(** [data.decode()]: the strict decoder, which refuses overlong forms,
    surrogates and values above U+10FFFF. *)
Fixpoint decode (bs : bytes) : result pystr :=
  match bs with
  | [] => Ok []
  | b0 :: r0 =>
      let x0 := Z_of_byte b0 in
      if x0 <? 128 then result_map (cons x0) (decode r0)
      else if (194 <=? x0) && (x0 <=? 223) then
        match r0 with
        | b1 :: r1 =>
            if is_cont b1
            then result_map (cons ((x0 - 192) * 64 + cont_bits b1)) (decode r1)
            else Raise UnicodeDecodeError
        | _ => Raise UnicodeDecodeError
        end
      else if (224 <=? x0) && (x0 <=? 239) then
        match r0 with
        | b1 :: b2 :: r2 =>
            let c := (x0 - 224) * 4096 + cont_bits b1 * 64 + cont_bits b2 in
            if is_cont b1 && is_cont b2 && (2048 <=? c) && negb (is_surrogate c)
            then result_map (cons c) (decode r2)
            else Raise UnicodeDecodeError
        | _ => Raise UnicodeDecodeError
        end
      else if (240 <=? x0) && (x0 <=? 244) then
        match r0 with
        | b1 :: b2 :: b3 :: r3 =>
            let c := (x0 - 240) * 262144 + cont_bits b1 * 4096
                     + cont_bits b2 * 64 + cont_bits b3 in
            if is_cont b1 && is_cont b2 && is_cont b3
               && (65536 <=? c) && (c <=? 1114111)
            then result_map (cons c) (decode r3)
            else Raise UnicodeDecodeError
        | _ => Raise UnicodeDecodeError
        end
      else Raise UnicodeDecodeError
  end.

(** ** The file system *)

(** What [open] and [os.path.isfile] make of a name.  The file store of
    a process maps the path of every regular file, written from the top
    directory down with single slashes between the components, to its
    contents.  A directory is there when a file lies under it.  The top
    directory is both the root and the working directory of the
    process, so a name with a leading slash and a name without lead to
    the same place, and [..] at the top stays at the top.  There are no
    links, and no limits but those on the length of names. *)

Definition slash : Z := 47.

(** [os.fsencode(name)]: UTF-8, with the code points U+DC80 to U+DCFF
    standing for the bytes 128 to 255 (surrogateescape). *)
Definition fsencode_char (c : Z) : result bytes :=
  if (56448 <=? c) && (c <=? 56575) then Ok [byte_of_Z (c - 56320)]
  else encode_char c.

Fixpoint fsencode (name : pystr) : result bytes :=
  match name with
  | [] => Ok []
  | c :: name' =>
      match fsencode_char c with
      | Ok bs => result_map (app bs) (fsencode name')
      | Raise e => Raise e
      | Hang => Hang
      end
  end.

(** The length of a name in bytes. *)
Definition fslen (name : pystr) : Z :=
  match fsencode name with
  | Ok bs => len bs
  | _ => 0
  end.
(** [Math.round] of a number [y] whose product with [D] is within a half of
    the integer [N]: the rounding of [N / D], unless [N / D] is half-way
    between two integers, where it may also be the lower of the two. *)
Lemma Math_round_close (y : Q) (N D : Z) :
  (0 < D)%Z ->
  inject_Z N - (1 # 2) < y * inject_Z D ->
  y * inject_Z D < inject_Z N + (1 # 2) ->
  (((2 * N + D) mod (2 * D) <> 0)%Z ->
     Math_round y = ((2 * N + D) / (2 * D))%Z)
  /\ (Math_round y = ((2 * N + D) / (2 * D))%Z
      \/ (((2 * N + D) mod (2 * D) = 0)%Z
          /\ Math_round y = ((2 * N + D) / (2 * D) - 1)%Z)).
Proof.
  intros HD L U.
  pose proof (Z.div_mod (2 * N + D) (2 * D) ltac:(lia)) as E.
  pose proof (Z.mod_pos_bound (2 * N + D) (2 * D) ltac:(lia)) as [M0 M1].
  set (r := ((2 * N + D) / (2 * D))%Z) in *.
  set (f := ((2 * N + D) mod (2 * D))%Z) in *.
  assert (EQ : 2 * inject_Z N + inject_Z D
               == 2 * inject_Z D * inject_Z r + inject_Z f).
  { change 2 with (inject_Z 2). rewrite <- !inject_Z_mult, <- !inject_Z_plus.
    rewrite E. reflexivity. }
  assert (Dq : 1 <= inject_Z D)
    by (change 1 with (inject_Z 1); rewrite <- Zle_Qle; lia).
  assert (F0 : 0 <= inject_Z f)
    by (change 0 with (inject_Z 0); rewrite <- Zle_Qle; lia).
  assert (F1 : inject_Z f + 1 <= 2 * inject_Z D).
  { change 1 with (inject_Z 1). change 2 with (inject_Z 2).
    rewrite <- inject_Z_mult, <- inject_Z_plus, <- Zle_Qle. lia. }
  unfold Math_round.
  set (d := inject_Z D) in *. set (n := inject_Z N) in *.
  set (rq := inject_Z r) in *. set (fq := inject_Z f) in *.
  assert (Up : y + (1 # 2) < rq + 1).
  { apply Qnot_le_lt. intros C.
    assert (0 <= (y + (1 # 2) - (rq + 1)) * d) by (apply Qmult_le_0_compat; lra).
    nra. }
  assert (Tie : f = 0%Z -> rq - 1 <= y + (1 # 2)).
  { intros Z0. assert (fq == 0) by (subst fq; rewrite Z0; reflexivity).
    apply Qnot_lt_le. intros C.
    assert (0 <= (rq - 1 - (y + (1 # 2))) * d) by (apply Qmult_le_0_compat; lra).
    nra. }
  assert (NoTie : f <> 0%Z -> rq <= y + (1 # 2)).
  { intros Z0. assert (1 <= fq).
    { subst fq. change 1 with (inject_Z 1). rewrite <- Zle_Qle. lia. }
    apply Qnot_lt_le. intros C.
    assert (0 <= (rq - (y + (1 # 2))) * d) by (apply Qmult_le_0_compat; lra).
    nra. }
  split.
  - intros Hf. apply Qfloor_eq; [apply NoTie; exact Hf | exact Up].
  - destruct (Z.eq_dec f 0) as [Z0|Z0].
    + destruct (Qlt_le_dec (y + (1 # 2)) rq) as [Lo|Hi].
      * right. split; [exact Z0|]. apply Qfloor_eq.
        -- rewrite inject_Z_pred. fold rq. specialize (Tie Z0). lra.
        -- rewrite inject_Z_pred. fold rq. lra.
      * left. apply Qfloor_eq; [exact Hi | exact Up].
    + left. apply Qfloor_eq; [apply NoTie; exact Z0 | exact Up].
Qed.

(** [Math.round] of an exact quotient of integers, by integer division. *)
Lemma Math_round_quotient (N D : Z) :
  (0 < D)%Z ->
  Math_round (inject_Z N / inject_Z D) = ((2 * N + D) / (2 * D))%Z.
Proof.
  intros HD. unfold Math_round. rewrite Zdiv_Qdiv.
  apply Qfloor_comp.
  assert (Dq : 0 < inject_Z D)
    by (change 0 with (inject_Z 0); rewrite <- Zlt_Qlt; lia).
  rewrite inject_Z_plus, !inject_Z_mult. change (inject_Z 2) with 2.
  field. lra.
Qed.

End Float64Facts.

(** * The workflow *)

(** ** The scenarios of the specification *)

(** A 2000 x 1000 image starts at 1200 x 1200; editing the width to 800
    makes the height 400. *)
Example scenario_edit_width :
  dimensions (uploaded 2000 1000) = {| width := 1200; height := 1200 |}
  /\ dimensions (handleDimensionChange Width 800 (uploaded 2000 1000))
     = {| width := 800; height := 400 |}.
Proof. split; vm_compute; reflexivity. Qed.

(** A check that fails background and alignment selects exactly these two
    fixes. *)
Example scenario_check_selects_failed :
  fixOptions (checked 800 600)
  = {| fix_dimensions := false; fix_background := true; fix_alignment := true |}.
Proof. reflexivity. Qed.

(** A processing request answered with status 500 and the body
    "server error": the message holds the body, the artifact stays. *)
Example scenario_server_error :
  let w := run (processed_twice ++ [ClickProcess; ProcessSettled server_error]) start in
  ProcessingState.error (state (home w)) = Some "Processing failed: 500 - server error"
  /\ ProcessingState.processedImage (state (home w)) = Some 1%nat
  /\ ProcessingState.processedImageDimensions (state (home w))
     = Some {| width := 1200; height := 1200 |}
  /\ ProcessingState.isProcessing (state (home w)) = false.
Proof. repeat split. Qed.

(** ** Guards of the two remote operations *)

(** Without an image both handlers stop at their first line. *)
Lemma checkImage_no_image (s : Home) :
  originalImage s = None -> checkImage s = (s, []).
Proof. intros H. unfold checkImage. now rewrite H. Qed.

Lemma processImage_no_image (s : Home) :
  originalImage s = None -> processImage s = (s, []).
Proof. intros H. unfold processImage. now rewrite H. Qed.
(** * html-balancer-stream: the balancing engine and its serializer

    A shallow embedding of [src/index.ts].  The closure built by
    [makeParser] (a counter [unclosed], a node [buffer], and the three
    callbacks it registers with the tokenizer) is a small state machine;
    the callbacks are written in a state-and-output monad so that they
    read like the TypeScript.

    JavaScript strings are modelled as Rocq strings, a sequence of 8-bit
    characters holding the UTF-8 encoding of the text.  Every string
    operation the source uses ([replaceAll] on ["<"] and [">"], equality of
    tag names, concatenation, [JSON.stringify]) acts on ASCII characters
    only and passes the other bytes through, so the encoding does not
    matter; a lone UTF-16 surrogate has no counterpart in this model. *)

From Stdlib Require Import String Ascii List ZArith NArith Bool Lia Permutation.
Import ListNotations.

Open Scope string_scope.
Open Scope list_scope.

(* ------------------------------------------------------------------ *)
(** ** JavaScript library functions used by the source *)

Module Js.

(** [Array.prototype.join] on an array of strings. *)
Definition join (sep : string) (xs : list string) : string :=
  String.concat sep xs.

(** [String.prototype.replaceAll(pattern, replacement)] with a string
    pattern: every occurrence, scanned left to right without overlap.
    [skip] counts the characters of a match still to be dropped.  The
    replacements of the source contain no [$], so they are literal. *)
Fixpoint replaceFrom (pattern replacement : string) (skip : nat) (s : string)
  : string :=
  match s with
  | EmptyString => EmptyString
  | String c rest =>
      match skip with
      | S k => replaceFrom pattern replacement k rest
      | O =>
          if String.prefix pattern s
          then replacement
                 ++ replaceFrom pattern replacement (String.length pattern - 1) rest
          else String c (replaceFrom pattern replacement 0 rest)
      end
  end.

(** With the empty pattern JavaScript inserts the replacement between
    all characters and at both ends. *)
Fixpoint replaceEmpty (replacement s : string) : string :=
  match s with
  | EmptyString => replacement
  | String c rest => replacement ++ String c (replaceEmpty replacement rest)
  end.

Definition replaceAll (pattern replacement s : string) : string :=
  match pattern with
  | EmptyString => replaceEmpty replacement s
  | _ => replaceFrom pattern replacement 0 s
  end.
(** * The CloudShare worker: record lifecycle and subscription overlay

    A shallow embedding of [src/worker.ts]: the size parser [parseSize],
    the header builder [buildSubscriptionHeaders], the upstream merge of
    [handleSub], the read handlers [handleRaw] / [handleSub] and the upload
    handler [handleUpload], followed by the properties the specification
    states about them.

    Conventions of the embedding.
    - A JavaScript string is the list of its UTF-16 code units ([list Z]);
      [js "abc"] writes an ASCII literal.
    - A JavaScript number is an IEEE-754 double.  The numbers this program
      computes are dyadic rationals [m * 2^e], kept exactly ([dyadic]);
      rounding to 53 bits is written out where the source rounds
      ([roundToDouble]).
    - An exception is an explicit result ([Throw]); the store is threaded
      through the handlers and survives a throw, as KV writes are not
      rolled back.
    - The KV namespace METADATA is read without its read-through cache
      (cacheTtl): a get sees the last put or delete.
    - The built-in functions are those of the standards (ECMAScript,
      WHATWG URL and Fetch); where these leave the result to the engine,
      as on the text of a date, the engine is V8, which the Workers
      runtime is built on. *)

From Stdlib Require Import ZArith List Bool Lia Ascii String.
From stdpp Require Import base option list gmap.

Local Open Scope Z_scope.

(** ** Strings as UTF-16 code units *)

Abbreviation jsstring := (list Z) (only parsing).

Definition js (s : string) : jsstring :=
  map (fun a => Z.of_N (N_of_ascii a)) (list_ascii_of_string s).
Arguments js s%_string.

Definition str_eqb (a b : jsstring) : bool := bool_decide (a = b).

(** WhiteSpace and LineTerminator code units: what [String.prototype.trim]
    strips and what the regular-expression class [\s] matches. *)
Definition isWhiteSpace (c : Z) : bool :=
  ((9 <=? c) && (c <=? 13)) || (c =? 32) || (c =? 160) || (c =? 5760)
  || ((8192 <=? c) && (c <=? 8202)) || (c =? 8232) || (c =? 8233)
  || (c =? 8239) || (c =? 8287) || (c =? 12288) || (c =? 65279).

Fixpoint dropWhile (p : Z -> bool) (s : jsstring) : jsstring :=
  match s with
  | [] => []
  | c :: s' => if p c then dropWhile p s' else s
  end.

Fixpoint takeWhile (p : Z -> bool) (s : jsstring) : jsstring :=
  match s with
  | [] => []
  | c :: s' => if p c then c :: takeWhile p s' else []
  end.

(** [s.trim()] *)
Definition trim (s : jsstring) : jsstring :=
  rev (dropWhile isWhiteSpace (rev (dropWhile isWhiteSpace s))).

(** [s.startsWith(p)] *)
Fixpoint startsWith (p s : jsstring) : bool :=
  match p, s with
  | [], _ => true
  | _ :: _, [] => false
  | a :: p', b :: s' => (a =? b) && startsWith p' s'
  end.

(** [s.includes(p)] *)
Fixpoint includes (p s : jsstring) : bool :=
  startsWith p s || match s with [] => false | _ :: s' => includes p s' end.

(** [s.split(sep)] for a non-empty separator: [cur] is the piece being
    read (reversed), [skip] counts the code units of a separator that has
    just been recognised and is still to be passed over. *)
Fixpoint split_go (sep : jsstring) (skip : nat) (cur s : jsstring)
  : list jsstring :=
  match s with
  | [] => [rev cur]
  | c :: s' =>
      match skip with
      | S k => split_go sep k cur s'
      | O =>
          if startsWith sep s
          then rev cur :: split_go sep (length sep - 1) [] s'
          else split_go sep 0 (c :: cur) s'
      end
  end.

Definition split (sep s : jsstring) : list jsstring :=
  match sep with
  | [] => map (fun c => [c]) s
  | _ => split_go sep 0 [] s
  end.

(** [parts.join(sep)] *)
Fixpoint join (sep : jsstring) (parts : list jsstring) : jsstring :=
  match parts with
  | [] => []
  | [p] => p
  | p :: rest => p ++ sep ++ join sep rest
  end.

Definition isDigit (c : Z) : bool := (48 <=? c) && (c <=? 57).

(** ASCII case folding, as the [i] flag and [toUpperCase] act on the
    letters of a unit token. *)
Definition upperUnit (c : Z) : Z :=
  if (97 <=? c) && (c <=? 122) then c - 32 else c.

Definition toUpperCase (s : jsstring) : jsstring := map upperUnit s.

(** ** Numbers *)

(** A non-negative double before [Math.floor]: NaN, +Infinity, or the
    dyadic rational [m * 2^e]. *)
Inductive dyadic : Type :=
  | DNaN
  | DInf
  | DFin (m e : Z).

(** A number that is NaN, infinite or an integer: what [Math.floor] and
    [parseInt] return. *)
Inductive number : Type :=
  | NaN
  | Infinity
  | NegInfinity
  | Int (z : Z).

#[global] Instance number_eq_dec : EqDecision number.
Proof. solve_decision. Defined.

(** [p / (q * 2^e)], rounded down. *)
Definition scaledQuotient (p q e : Z) : Z :=
  if 0 <=? e then p / (q * 2 ^ e) else (p * 2 ^ (- e)) / q.

(** The exponent of the unit in the last place of the double nearest to
    [p / q]: the one at which the quotient has 53 bits, and not below that
    of the subnormals. *)
Definition ulpExponent (p q : Z) : Z :=
  let e1 := Z.log2 p - Z.log2 q - 52 in
  Z.max (if scaledQuotient p q e1 <? 2 ^ 52 then e1 - 1 else e1) (-1074).

(** [p / (q * 2^e)], rounded to the nearest integer, ties to even. *)
Definition roundAt (p q e : Z) : Z :=
  let num := if 0 <=? e then p else p * 2 ^ (- e) in
  let den := if 0 <=? e then q * 2 ^ e else q in
  let m0 := num / den in
  let r := num mod den in
  if (den <? 2 * r) || ((den =? 2 * r) && Z.odd m0) then m0 + 1 else m0.

(** The double nearest to the rational [p / q], [q > 0]: ties go to even,
    and a value past the largest double is +Infinity. *)
Definition roundToDouble (p q : Z) : dyadic :=
  if p <=? 0 then DFin 0 0 else
  let e := ulpExponent p q in
  let m := roundAt p q e in
  if 2 ^ 1024 <=? m * 2 ^ e then DInf else DFin m e.

(** The decimal value of a run of digits. *)
Definition digitsValue (ds : jsstring) : Z :=
  fold_left (fun acc c => 10 * acc + (c - 48)) ds 0.

(** [parseFloat] on the first capture of the size pattern, a non-empty run
    of digits and dots: the longest prefix that is a decimal literal
    (digits, optionally a dot and digits; or a dot and digits) is read, and
    a run with no such prefix is NaN. *)
Definition parseFloat (t : jsstring) : dyadic :=
  let ip := takeWhile isDigit t in
  let rest := dropWhile isDigit t in
  let fp := match rest with
            | 46 :: r => takeWhile isDigit r
            | _ => []
            end in
  match ip, fp with
  | [], [] => DNaN
  | _, _ => roundToDouble (digitsValue (ip ++ fp)) (10 ^ Z.of_nat (length fp))
  end.

(** [num * 2^k] for a unit multiplier [2^k]: exact, unless it overflows. *)
Definition mulPow2 (x : dyadic) (k : Z) : dyadic :=
  match x with
  | DFin m e => if 2 ^ 1024 <=? m * 2 ^ (e + k) then DInf else DFin m (e + k)
  | _ => x
  end.

Definition Math_floor (x : dyadic) : number :=
  match x with
  | DNaN => NaN
  | DInf => Infinity
  | DFin m e => Int (if 0 <=? e then m * 2 ^ e else m / 2 ^ (- e))
  end.

(** ** The size parser *)

Definition isDigitOrDot (c : Z) : bool := isDigit c || (c =? 46).

Definition unitTokens : list jsstring :=
  [js "GB"; js "MB"; js "TB"; js "KB"; js "B"].

Definition isUnitToken (u : jsstring) : bool :=
  existsb (str_eqb (toUpperCase u)) unitTokens.

(** [s.match(/^([\d.]+)\s*(GB|MB|TB|KB|B)?$/i)]: the two captures, or [None]
    when the pattern does not match.  No letter or white space is a digit
    or a dot and no letter is white space, so the greedy reading below is
    the only way the pattern can match. *)
Definition matchSize (s : jsstring) : option (jsstring * option jsstring) :=
  let num := takeWhile isDigitOrDot s in
  let rest := dropWhile isWhiteSpace (dropWhile isDigitOrDot s) in
  match num, rest with
  | [], _ => None
  | _, [] => Some (num, None)
  | _, _ => if isUnitToken rest then Some (num, Some rest) else None
  end.

(** The table [units], as the exponent of each power of two. *)
Definition units : list (jsstring * Z) :=
  [(js "B", 0); (js "KB", 10); (js "MB", 20); (js "GB", 30); (js "TB", 40)].

Fixpoint assoc {A} (k : jsstring) (l : list (jsstring * A)) : option A :=
  match l with
  | [] => None
  | (k', v) :: l' => if str_eqb k k' then Some v else assoc k l'
  end.

Definition parseSize (s : jsstring) : number :=
  match s with
  | [] => Int 0
  | _ =>
      match matchSize s with
      | None => Int 0
      | Some (g1, g2) =>
          let num := parseFloat g1 in
          let unit := toUpperCase (default (js "B") g2) in
          Math_floor (mulPow2 num (default 0 (assoc unit units)))
      end
  end.

(** ** Printing a number: [Number::toString] on NaN, +Infinity and the
    integers that are doubles *)

Fixpoint decimalDigits_go (fuel : nat) (n : Z) (acc : jsstring) : jsstring :=
  match fuel with
  | O => acc
  | S f =>
      let acc' := (48 + n mod 10) :: acc in
      if n <? 10 then acc' else decimalDigits_go f (n / 10) acc'
  end.

(** The decimal digits of [n >= 0]; [n] has at most [log2 n + 1] of them. *)
Definition decimalDigits (n : Z) : jsstring :=
  decimalDigits_go (S (Z.to_nat (Z.log2 n))) n [].

(** The integer with the fewest significant decimal digits that rounds to
    the double [z >= 2^53]; among those of that length the one nearest to
    [z].  All comparisons are on doubled distances, the half gaps to the
    two neighbouring doubles being [2^e / 2] above and, below a power of
    two, [2^e / 4]. *)
Definition shortestDecimal (z : Z) : Z :=
  let e := Z.log2 z - 52 in
  let m := z / 2 ^ e in
  let up2 := 2 ^ e in
  let lo2 := if m =? 2 ^ 52 then 2 ^ (e - 1) else 2 ^ e in
  let inside c :=
    if c <? z
    then (2 * (z - c) <? lo2) || ((2 * (z - c) =? lo2) && Z.even m)
    else (2 * (c - z) <? up2) || ((2 * (c - z) =? up2) && Z.even m) in
  let nd := Z.of_nat (length (decimalDigits z)) in
  let candidate (k : Z) : option Z :=
    let p := nd - k in
    if p <=? 0 then Some z else
    let lo := (z / 10 ^ p) * 10 ^ p in
    let hi := lo + 10 ^ p in
    match inside lo, inside hi with
    | true, true =>
        Some (if (z - lo <? hi - z)
                 || ((z - lo =? hi - z) && Z.even (z / 10 ^ p))
              then lo else hi)
    | true, false => Some lo
    | false, true => Some hi
    | false, false => None
    end in
  default z (list_find (fun o : option Z => is_Some o)
                       (map candidate (map Z.of_nat (seq 1 17)))
             ≫= snd).

Fixpoint stripZeros (rds : jsstring) : jsstring :=
  match rds with
  | c :: r => if c =? 48 then stripZeros r else rds
  | [] => []
  end.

*Your assignment*:
Whenever "skip" shows up in a line of the listing, copy that whole line.

*Final answer*:
    [skip] counts the characters of a match still to be dropped.  The
Fixpoint replaceFrom (pattern replacement : string) (skip : nat) (s : string)
      match skip with
    read (reversed), [skip] counts the code units of a separator that has
Fixpoint split_go (sep : jsstring) (skip : nat) (cur s : jsstring)
      match skip with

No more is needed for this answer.